Zhu Kerong (朱克融) (died 826), formally the Prince of Wuxing (吳興王), was a military governor (jiedushi) of the Chinese dynasty Tang dynasty who ruled Lulong Circuit (盧龍, headquartered in modern Beijing) independent of the imperial authority during the reigns of Emperor Muzong and Emperor Jingzong, until he and his son Zhu Yanling (朱延齡) were killed by their own soldiers in 826.

==Background==
It is not known when Zhu Kerong was born. His granduncle Zhu Ci and grandfather Zhu Tao had successively ruled Lulong Circuit from 772 until Zhu Tao's death in 785, upon which the Lulong soldiers supported Zhu Tao's cousin Liu Peng. Zhu Kerong's father Zhu Hui (朱洄) remained at Lulong Circuit and appeared to have served as an officer under Liu Peng, Liu Peng's son Liu Ji, and grandson Liu Zong, as Zhu Hui was later referred to as a senior officer.

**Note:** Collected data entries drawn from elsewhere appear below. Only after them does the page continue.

Lemma shared_queued l r w w' :
  l <> r -> (l < length (ks w))%nat -> (r < length (ks w))%nat -> shared l r w w' ->
  k_queued (k_at w' l) ++ k_queued (k_at w' r) ≡ₚ k_queued (k_at w l) ++ k_queued (k_at w r) ->
  all_queued w' ≡ₚ all_queued w.
Proof.
  intros Hne Hl Hr [Hlen Ho _] Hperm.
  destruct (all_queued_split w r Hr) as (rest & Hs & Hs').
  set (w1 := set_k w r (k_at w' r)).
  assert (forall i, k_at w1 i = if decide (r = i) then k_at w' r else k_at w i) as Hk
    by (intros; by apply k_at_set).
  assert (length (ks w1) = length (ks w)) as Hlen1 by apply length_set_k.
  specialize (Hs' w1 Hlen1). rewrite !Hk, (decide_True _ _ (eq_refl r)) in Hs'.
  destruct (all_queued_split w1 l) as (rest1 & Hs1 & Hs1'); [lia|].
  specialize (Hs1' w'). rewrite !Hk, decide_False in Hs1 by congruence.
  rewrite Hs' in Hs1 by (intros; by rewrite Hk, decide_False by congruence).
  rewrite Hs1' by (congruence || (intros i Hi; rewrite Hk; case_decide; [by subst|];
    unfold k_queued; destruct (Ho i) as [-> ->]; done)).
  rewrite Hs. apply (Permutation_app_inv_l (k_queued (k_at w' r))).
  rewrite (Permutation_app_swap_app _ (k_queued (k_at w r))), Hs1, !app_assoc.
  apply Permutation_app_tail. rewrite Permutation_app_comm, Hperm. apply Permutation_app_comm.
Qed.

Lemma shared_inv l r w w' :
  sched_inv w -> l <> r -> (l < length (ks w))%nat -> (r < length (ks w))%nat -> shared l r w w' ->
  (forall i, i = l \/ i = r -> wf (k_rq (k_at w' i)) /\ wf (k_prq (k_at w' i))) ->
  k_queued (k_at w' l) ++ k_queued (k_at w' r) ≡ₚ k_queued (k_at w l) ++ k_queued (k_at w r) ->
  sched_inv w'.
Proof.
  intros Hinv Hne Hl Hr Hsh Hwf Hperm. pose proof (shared_queued l r w w' Hne Hl Hr Hsh Hperm) as Ha.
  destruct Hsh as [Hlen Ho Hrd], Hinv as [Hw HN HR]. split.
  - rewrite Hlen. intros i Hi. destruct (decide (i = l)); [auto|]. destruct (decide (i = r)); [auto|].
    destruct (Ho i) as [-> ->]; auto.
  - by rewrite Ha.
  - intros t. by rewrite Ha, Hrd.
Qed.

(** The exported counters give the exact length of a queue. *)
Lemma exported_all w i :
  sched_inv w -> few_queued w -> (i < length (ks w))%nat ->
  exported_len (k_rq (k_at w i)) = Z.of_nat (length (abs (k_rq (k_at w i)))) /\
  exported_len (k_prq (k_at w i)) = Z.of_nat (length (abs (k_prq (k_at w i)))).
Proof.
  intros Hinv Hfew Hi. destruct (all_queued_split w i Hi) as (rest & Hs & _).
  unfold few_queued in Hfew. rewrite Hs in Hfew. unfold k_queued in Hfew. rewrite !length_app in Hfew.
  destruct (si_wf w Hinv i Hi) as [[_ ->] [_ ->]]. rewrite !u32_small by (unfold is_u32, UINT32_MAX in *; lia). done.
Qed.

Lemma equiv_upd_k w w' i f :
  w ≡ w' ->
  (forall k k', k_rq k = k_rq k' -> k_prq k = k_prq k' ->
     k_rq (f k) = k_rq (f k') /\ k_prq (f k) = k_prq (f k')) ->
  upd_k w i f ≡ upd_k w' i f.
Proof.
  intros (E1 & E2 & E3) Hf. unfold upd_k. split_and!; [by rewrite !length_set_k| |done].
  intros j. destruct (decide (i < length (ks w))%nat).
  - rewrite !k_at_set by lia. case_decide; [apply Hf; apply E2|apply E2].
  - unfold k_at, set_k in *. simpl in *. rewrite !list_insert_ge by lia. apply E2.
Qed.

Lemma update_oldest_equiv w i : update_oldest_tsc w i ≡ w.
Proof. unfold update_oldest_tsc. destruct (rq_nonempty _); [|done]. by apply equiv_quiet_k. Qed.

Lemma unlock_equiv w i : unlock w i ≡ w.
Proof. by apply equiv_quiet_k. Qed.

Lemma lock_equiv w i : lock w i ≡ w.
Proof. by apply equiv_quiet_k. Qed.

#[export] Hint Rewrite update_oldest_equiv unlock_equiv lock_equiv : quiet.

Lemma equiv_upd_th w w' th f g :
  w ≡ w' ->
  (forall x x', thread_ready x = thread_ready x' -> thread_ready (f x) = thread_ready (g x')) ->
  upd_th w th f ≡ upd_th w' th g.
Proof.
  intros (E1 & E2 & E3) Hf. split_and!; [done..|]. intros t. unfold upd_th. rewrite !th_at_set.
  case_decide; auto.
Qed.

(** Proves [w' ≡ w] when [w'] is [w] under updates of other fields. *)
Ltac quiet_equiv :=
  repeat first
    [ reflexivity
    | assumption
    | etransitivity; [apply update_oldest_equiv|]
    | etransitivity; [apply equiv_quiet_k; solve [auto with quiet]|]
    | etransitivity; [apply equiv_quiet_th; solve [auto with quiet]|] ].

(** Replacing the queues of two kthreads. *)
Lemma replace_two w l r kl kr :
  l <> r -> (l < length (ks w))%nat -> (r < length (ks w))%nat ->
  let w' := set_k (set_k w r kr) l kl in
  shared l r w w' /\ k_at w' l = kl /\ k_at w' r = kr.
Proof.
  intros Hne Hl Hr w'.
  assert (forall i, k_at w' i = if decide (l = i) then kl else if decide (r = i) then kr else k_at w i) as Hk.
  { intros i. unfold w'. rewrite !k_at_set by (rewrite ?length_set_k; done). done. }
  split; [split|].
  - unfold w'. by rewrite !length_set_k.
  - intros i Hi Hi'. by rewrite Hk, !decide_False by congruence.
  - done.
  - by rewrite !Hk, decide_True, decide_False, decide_True.
Qed.

(** A thread leaves the queues of [me] and is no longer ready. *)
Lemma pop_inv me q p w w' th :
  sched_inv w -> (me < length (ks w))%nat -> moved me q p (without_ready w th) w w' ->
  wf q -> wf p -> k_queued (k_at w me) ≡ₚ th :: abs q ++ abs p ->
  sched_inv w' /\ thread_ready (th_at w th) = true.
Proof.
  intros Hinv Hme Hm Hq Hp Hperm.
  destruct (all_queued_split w me Hme) as (rest & Hs & _).
  pose proof (si_nodup w Hinv) as HN. rewrite Hs in HN. apply NoDup_app in HN as (HN & _ & _).
  rewrite Hperm in HN. apply NoDup_cons in HN as [Hnew HN].
  assert (forall t, t ∈ k_queued (k_at w me) -> thread_ready (th_at w t) = true) as Hr.
  { intros t Hin. apply (si_ready w Hinv). rewrite Hs. apply elem_of_app. auto. }
  split; [|apply Hr; rewrite Hperm; by left].
  apply (moved_inv me q p (without_ready w th) w w'); auto.
  - intros t Ht. left. rewrite Hperm. by right.
  - intros t. rewrite Hperm, elem_of_cons. unfold without_ready. case_decide as E.
    + subst. split; [done|]. intros [|[_ ?]]; [done|]. exfalso. auto.
    + destruct (decide (t ∈ abs q ++ abs p)).
      * split; [by left|]. intros _. apply Hr. rewrite Hperm. by right.
      * split; [|by intros [|[]]]. intros Ht. right. split; [done|]. by intros [|].
Qed.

Zhu Kerong, in his youth, also became an officer under Liu Zong.

==During Emperor Muzong's reign==
After Liu Zong submitted to imperial authority in 818, during the reign of Emperor Xianzong, he became concerned, as Lulong had long been unaccustomed to following imperial orders, that a number of officers were difficult to control and would create problems later on. Around the time that Emperor Xianzong died and was succeeded by his son Emperor Muzong, Liu Zong sent those officers to the capital Chang'an and requested the imperial government give them commissions and honors, with the hopes that the honors received by those officers would encourage the Lulong officers in being faithful to the imperial government. Liu Zong himself resigned his governorship in spring 821, took tonsure, and became a Buddhist monk. Prior to doing so, as Liu was concerned that his officers might not abide by the decision he made, he further proposed that Lulong be divided into three circuits, with the circuit capital, You Prefecture (幽州), along with Zhuo Prefecture (涿州, in modern Baoding, Hebei), be given to former chancellor Zhang Hongjing; Ji (薊州, in modern Tianjin), Gui (媯州, in modern Zhangjiakou, Hebei), and Tan (檀州, in modern Beijing) Prefectures be given to the general Xue Ping; and Ying (瀛州) and Mo (莫州, both in modern Cangzhou, Hebei) Prefectures be given to the official Lu Shimei (盧士玫). (Liu had made these recommendations on the bases that when Zhang ruled Hedong, which neighbored Lulong, Liu had often heard good opinions of Zhang's governance; that Xue was the son of Xue Song and familiar with the region; and that Lu was a relative of Liu's wife's.)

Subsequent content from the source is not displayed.